Quanto aos danos morais, o tribunal confirmou a responsabilidade da empresa por omissão em coibir as condutas ofensivas praticadas por colegas, reconhecendo culpa patronal e o dever de indenizar. No entanto, a turma entendeu que o valor arbitrado em primeiro grau excedia os parâmetros de proporcionalidade e razoabilidade e reduziu a indenização de R$ 15.000 para R$ 10.000, considerando a gravidade do fato, o prejuízo sofrido e a capacidade econômica do empregador.
Base normativa e precedentes
- Decreto-Lei 5.452/1943 (CLT) — dispositivos que tratam da rescisão indireta e das obrigações do empregador quanto à disciplina e à manutenção do contrato de trabalho.
- Constituição Federal/88, art. 7º — proteção aos direitos dos trabalhadores e princípio da dignidade da pessoa humana como fundamento que disciplina condições de trabalho.
- Código Civil (Lei 10.406/2002), art. 927 e ss. — responsabilidade civil subsidiária aplicável para situar obrigação de reparar dano moral decorrente de omissão culposa.
- Jurisprudência consolidada do tribunal — entendimento pautado na necessidade de avaliar o animus abandonandi e a possibilidade de ausência prolongada quando decorrente de condutas abusivas no ambiente laboral.
Impacto prático
- Para advogados trabalhistas: reforça a importância de provar o nexo causal entre o afastamento do empregado e o assédio; documentos (BO, registros em plataformas, mensagens) e testemunhos são elementos decisivos para afastar o animus abandonandi.
- Para empregadores e RH: demonstra o risco concreto de responsabilidade por omissão; necessidade de políticas internas eficazes de prevenção e apuração de assédio moral e discriminação, com registros formais de manifestações e providências adotadas.
- Para processos em curso: sentenças que declararem abandono sem análise aprofundada do contexto podem ser vulneráveis a reforma; decisões de 1º grau que reconheçam rescisão indireta têm respaldo recursal quando há evidências de omissão patronal.
- Para o mercado: estabelece parâmetro indenizatório (R$ 10.000 no caso concreto) como referência regional, sem caráter vinculante, mas indicativo para quantificação de danos morais em hipóteses similares.
O que observar
- Prova do animus: permanece essencial distinguir ausência injustificada de atitude motivada por perseguição ou ambiente insuportável; a demonstração documental e testemunhal será decisiva.

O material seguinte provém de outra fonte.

(** One turn of the loop of [resourceListing]: the tag and the request. *)
Definition list_api (version docLocation accept : value) (t : option authz)
    (acc : obj * list request) (api : value) : res (obj * list request) :=
  let '(swagger, requests) := acc in
  p ← get api #"path";
  path ← as_str p;
  absolutePath ← getAbsolutePath version docLocation path;
  d ← get api #"description";
  swagger ← (if truthy d then
      tag ← extractTag p;
      Ok (pset #"tags" (VArr (array_items (field swagger #"tags")
                              ++ [VObj [(#"name", VStr tag); (#"description", d)]])) swagger)
    else Ok swagger);
  let http := {| url := absolutePath; headers := [(#"accept", accept)]; cookieJar := None;
                 clientAuthorizations := None |} in
  '(http, _) ← (match t with Some t => apply date_parse now t http VUndef | None => Ok (http, true) end);
  Ok (swagger, requests ++ [http]).

Definition resourceListing (o : value) (swagger : obj) (docLocation opts : value) (t : option authz)
    : res (obj * list request) :=
  apis ← get o #"apis";
  version ← get o #"swaggerVersion";
  accept ← (if truthy opts then get opts #"swaggerRequestHeaders" else Ok VUndef);
  let accept := or_else accept (VStr #"application/json") in
  fold_res (λ acc api, _ ← get opts #"timeout"; list_api version docLocation accept t acc api)
    (array_items apis) (swagger, []).

(** What [convert] does: hand a document (or nothing) to the callback, or send
    the requests of a listing. *)
Inductive outcome :=
  | Finished (swagger : option obj)
  | Fetching (swagger : obj) (requests : list request).

Definition is_single_file (apis : list value) : res bool :=
  fold_res (λ b api, ops ← get api #"operations"; Ok (b || is_array ops)) apis false.

(** [convert] on a new converter: the outcome, the table of models and the
    warnings. *)
Definition convert (docLocation0 : value) (o : value) (t : option authz) (opts : value)
    : res (outcome * obj * list jstr) :=
  if negb (truthy o) then Ok (Finished None, [], []) else
  apis ← get o #"apis";
  match apis with
  | VArr l =>
      version ← get o #"swaggerVersion";
      let swagger := [(#"swagger", VStr #"2.0"); (#"originalVersion", version)] in
      '(swagger, warnings) ← apiInfo o swagger;
      swagger ← securityDefinitions o swagger;
      b ← get o #"basePath";
      let docLocation := if truthy b then b else docLocation0 in
      single ← is_single_file l;
      if single then
        '(swagger, modelMap) ← declaration o swagger [];
        Ok (Finished (Some swagger), modelMap, warnings)
      else
        '(swagger, requests) ← resourceListing o swagger docLocation opts t;
        match l with
        | [] => Ok (Finished (Some swagger), [], warnings)
        | _ => Ok (Fetching swagger requests, [], warnings)
        end
  | _ => Ok (Finished None, [], [])
  end.
End convert.

(** ** The responses of a listing *)

(** The variables the response handlers share; [calls] holds the documents the
    callback was given. *)
Record listing := {
  expectedCount : nat;
  processedCount : nat;
  l_swagger : obj;
  l_models : obj;
  calls : list obj;
}.

Inductive event :=
  | Response (data : value)
  | Failure.

(** What the success handler does with the object of a response. *)
Definition receive (data : value) (swagger modelMap : obj) : res (obj * obj) :=
  if truthy data then declaration data swagger modelMap else Ok (swagger, modelMap).

(** The end of both handlers. *)
Definition deliver (s : listing) (swagger modelMap : obj) : listing :=
  {| expectedCount := expectedCount s; processedCount := S (processedCount s);
     l_swagger := swagger; l_models := modelMap;
     calls := if (S (processedCount s) =? expectedCount s)%nat then calls s ++ [swagger] else calls s |}.

(** One response or error. When [declaration] throws, the response has been
    counted, the document has been changed in part, and the rest of the handler
    does not run. *)
Inductive step (s : listing) : event → listing → Prop :=
  | step_response data swagger modelMap :
      receive data (l_swagger s) (l_models s) = Ok (swagger, modelMap) →
      step s (Response data) (deliver s swagger modelMap)
  | step_throw data e swagger modelMap :
      receive data (l_swagger s) (l_models s) = Throw e →
      step s (Response data)
        {| expectedCount := expectedCount s; processedCount := S (processedCount s);
           l_swagger := swagger; l_models := modelMap; calls := calls s |}
  | step_failure : step s Failure (deliver s (l_swagger s) (l_models s)).

Inductive run (s : listing) : list event → listing → Prop :=
  | run_nil : run s [] s
  | run_snoc es s1 ev s2 : run s es s1 → step s1 ev s2 → run s (es ++ [ev]) s2.

(** The handlers as [resourceListing] leaves them. *)
Definition start (n : nat) (swagger : obj) : listing :=
  {| expectedCount := n; processedCount := 0; l_swagger := swagger; l_models := []; calls := [] |}.

(** ** Types *)

Lemma field_weight o k : (weight (field o k) < weight (VObj o))%nat ∨ field o k = VUndef.
Proof.
  unfold field. destruct (pget o k) as [v|] eqn:E; cbn [default weight]; [left|by right].
  apply pget_some_in in E. apply list_elem_of_split in E as (a & b & ->).
  rewrite sum_list_with_app. cbn. lia.
Qed.

(** A property read with success is smaller than what it was read from. *)
Lemma get_weight v k x :
  get v k = Ok x → is_undef x = false → k ≠ #"length" → canonical_index k = None →
  (weight x < weight v)%nat.
Proof.
  intros H Hx Hk Hc. destruct v as [| | | | | |l|o]; cbn [get] in H; try done;
    rewrite ?(proj2 (streq_neq k _) Hk) ?Hc in H; try by injection H as <-.
  injection H as <-. destruct (field_weight o k) as [?|E]; [done|].
  change (field o k) with (default VUndef (pget o k)) in E. by rewrite E in Hx.
Qed.

Lemma weight_pos v : (1 <= weight v)%nat.
Proof. destruct v; cbn; lia. Qed.

Lemma weight_typed t : weight (typed t) = (2 + length t)%nat.
Proof. cbn. lia. Qed.

Lemma truthy_or_else a b : truthy (or_else a b) = truthy a || truthy b.
Proof. unfold or_else. by destruct (truthy a) eqn:E. Qed.

(** The text of a type is a property of the source. *)
Lemma detected_weight source t d r ty :
  get source #"type" = Ok t → get source #"dataType" = Ok d → get source #"responseClass" = Ok r →
  as_str (or_else t (or_else d (or_else r (VStr [])))) = Ok ty → ty ≠ [] →
  (S (length ty) < weight source)%nat.
Proof.
  intros Ht Hd Hr H Hne. unfold or_else in H.
  assert (∀ k x, get source k = Ok x → as_str x = Ok ty → k ≠ #"length" → canonical_index k = None →
    (S (length ty) < weight source)%nat) as Hw.
  { intros k x Hk Hx Hl Hc. destruct x; try done. injection Hx as ->.
    apply (get_weight source k (VStr ty)); done. }
  destruct (truthy t); [by apply (Hw #"type" t)|]. destruct (truthy d); [by apply (Hw #"dataType" d)|].
  destruct (truthy r); [by apply (Hw #"responseClass" r)|]. injection H as <-. done.
Qed.

(** The element type of a list is a smaller source. *)
Lemma list_inner_weight source t d r ty :
  get source #"type" = Ok t → get source #"dataType" = Ok d → get source #"responseClass" = Ok r →
  as_str (or_else t (or_else d (or_else r (VStr [])))) = Ok ty →
  starts_with #"list[" (to_lower ty) = true →
  (weight (typed (substring 5 (Z.of_nat (length ty) - 1) ty)) < weight source)%nat.
Proof.
  intros Ht Hd Hr Hty L. rewrite weight_typed.
  rewrite starts_with_prefixb in L. apply prefixb_spec in L as [u Hu].
  apply (f_equal length) in Hu. unfold to_lower in Hu. rewrite length_map length_app in Hu.
  change (length #"list[") with 5%nat in Hu.
  assert (ty ≠ []) as Hne by (intros ->; done).
  pose proof (detected_weight _ _ _ _ _ Ht Hd Hr Hty Hne).
  unfold substring. rewrite length_drop length_take. lia.
Qed.

(** The recursive calls are on smaller sources. *)
Lemma schema_step_ext f g mm source :
  (∀ v, (weight v < weight source)%nat → f v = g v) → schema_step f mm source = schema_step g mm source.
Proof.
  intros Hfg. unfold schema_step. destruct (truthy source); cbn [negb]; [|done].
  destruct (get source #"type") as [t|] eqn:Et; cbn [mbind res_bind]; [|done].
  destruct (get source #"dataType") as [d|] eqn:Ed; cbn [mbind res_bind]; [|done].
  destruct (get source #"responseClass") as [r|] eqn:Er; cbn [mbind res_bind]; [|done].
  destruct (as_str _) as [ty|] eqn:Ety; cbn [mbind res_bind]; [|done].
  destruct (get source #"format") as [fm|]; cbn [mbind res_bind]; [|done].
  destruct (as_str (or_else fm _)) as [fmt|]; cbn [mbind res_bind]; [|done].
  destruct (get source #"items") as [it|] eqn:Eit; cbn [mbind res_bind]; [|done].
  destruct (get source #"$ref"); cbn [mbind res_bind]; [|done].
  destruct (starts_with _ _) eqn:L.
  { rewrite Hfg //. exact (list_inner_weight _ _ _ _ _ Et Ed Er Ety L). }
  repeat (case_if; [done|]). case_if; [|done]. case_if; [|done].
  rewrite Hfg //. eapply get_weight; [done|by destruct it|done|done].
Qed.

Lemma schema_go_fuel n : ∀ m mm source,
  (weight source <= n)%nat → (weight source <= m)%nat → schema_go n mm source = schema_go m mm source.
Proof.
  induction n as [|n IH]; intros [|m] mm source Hn Hm; pose proof (weight_pos source); try lia.
  cbn [schema_go]. apply schema_step_ext. intros v Hv. apply IH; lia.
Qed.

(** The bound on the recursion is never reached: [toJsonSchema] satisfies the
    equation of the code. *)
Lemma toJsonSchema_eq mm source :
  toJsonSchema mm source = schema_step (toJsonSchema mm) mm source.
Proof.
  unfold toJsonSchema at 1. pose proof (weight_pos source).
  destruct (weight source) as [|n] eqn:E; [lia|]. cbn [schema_go].
  apply schema_step_ext. intros v Hv. apply schema_go_fuel; lia.
Qed.

(** Sources as the 1.x formats allow them: the type and the format are text or
    left out, and so on for the items. *)
Definition text_or_none (v : value) : Prop := truthy v = false ∨ is_string v = true.

Inductive source_ok : value → Prop :=
  | source_none v : truthy v = false → source_ok v
  | source_obj o :
      text_or_none (field o #"type") → text_or_none (field o #"dataType") →
      text_or_none (field o #"responseClass") → text_or_none (field o #"format") →
      source_ok (field o #"items") → source_ok (VObj o).

Lemma as_str_text v : text_or_none v → ∃ s, as_str (or_else v (VStr [])) = Ok s.
Proof.
  unfold or_else. intros [H|H]; [rewrite H; cbn; eauto|]. destruct v; try done.
  destruct (truthy _); cbn; eauto.
Qed.

Lemma as_str_or v w :
  text_or_none v → (∃ s, as_str w = Ok s) → ∃ s, as_str (or_else v w) = Ok s.
Proof.
  unfold or_else. intros [H|H] Hw; [by rewrite H|]. destruct v; try done.
  destruct (truthy _); cbn; eauto.
Qed.

Lemma source_typed t : source_ok (typed t).
Proof.
  apply source_obj; [by right|by left..|by apply source_none].
Qed.

Lemma schema_step_ok rec mm source :
  source_ok source → (∀ v, (weight v < weight source)%nat → source_ok v → ∃ j, rec v = Ok j) →
  ∃ j, schema_step rec mm source = Ok j.
Proof.
  intros Hs Hrec. unfold schema_step. destruct (truthy source) eqn:T; cbn [negb]; [|eauto].
  inversion Hs as [v Hv|o Ht Hd Hr Hf Hi]; subst; [congruence|]. rewrite !get_obj. cbn [mbind res_bind].
  edestruct (as_str_or (field o #"type")) as [ty Ety]; [done|apply as_str_or; [exact Hd|apply (as_str_text _ Hr)]|].
  rewrite Ety. cbn [mbind res_bind]. destruct (as_str_text _ Hf) as [fm ->]. cbn [mbind res_bind].
  destruct (starts_with _ _) eqn:L.
  { edestruct Hrec as [j ->]; [|apply source_typed|cbn; eauto].
    exact (list_inner_weight (VObj o) _ _ _ _ eq_refl eq_refl eq_refl Ety L). }
  repeat (case_if; [by eauto|]). case_if; [|repeat case_if; eauto]. case_if; [|eauto].
  destruct (Hrec (field o #"items")) as [j ->]; [|done|cbn; eauto].
  eapply (get_weight (VObj o)); [apply get_obj|by destruct (field o #"items")|done|done].
Qed.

- Modulação e repercussão: a decisão é colegiada regional; não traça precedente nacional vinculante, mas contribui para a jurisprudência sobre casos de assédio que culminam em ausência prolongada.
- Recursos possíveis: cabe recurso às instâncias superiores conforme cabimento; eventual análise por tribunal superior poderia uniformizar critérios de valoração probatória do animus abandonandi em casos de assédio.
- Risco para profissionais: advogados que atuam para empregadores devem orientar a prática de investigação interna diligente e documentação das medidas; para empregados, comprovação precoce e sistemática dos abusos eleva a eficácia das alegações de rescisão indireta.
Em síntese, a decisão do TRT-2 reitera o princípio de que o afastamento do trabalho, ainda que duradouro, não se traduz automaticamente em abandono quando demonstrado contexto de assédio moral e omissão patronal. A solução pragmática do tribunal — manter a rescisão indireta e ajustar o quantum indenizatório — equilibra a proteção ao trabalhador frente à dignidade e ao dever do empregador de prevenir e sancionar condutas discriminatórias.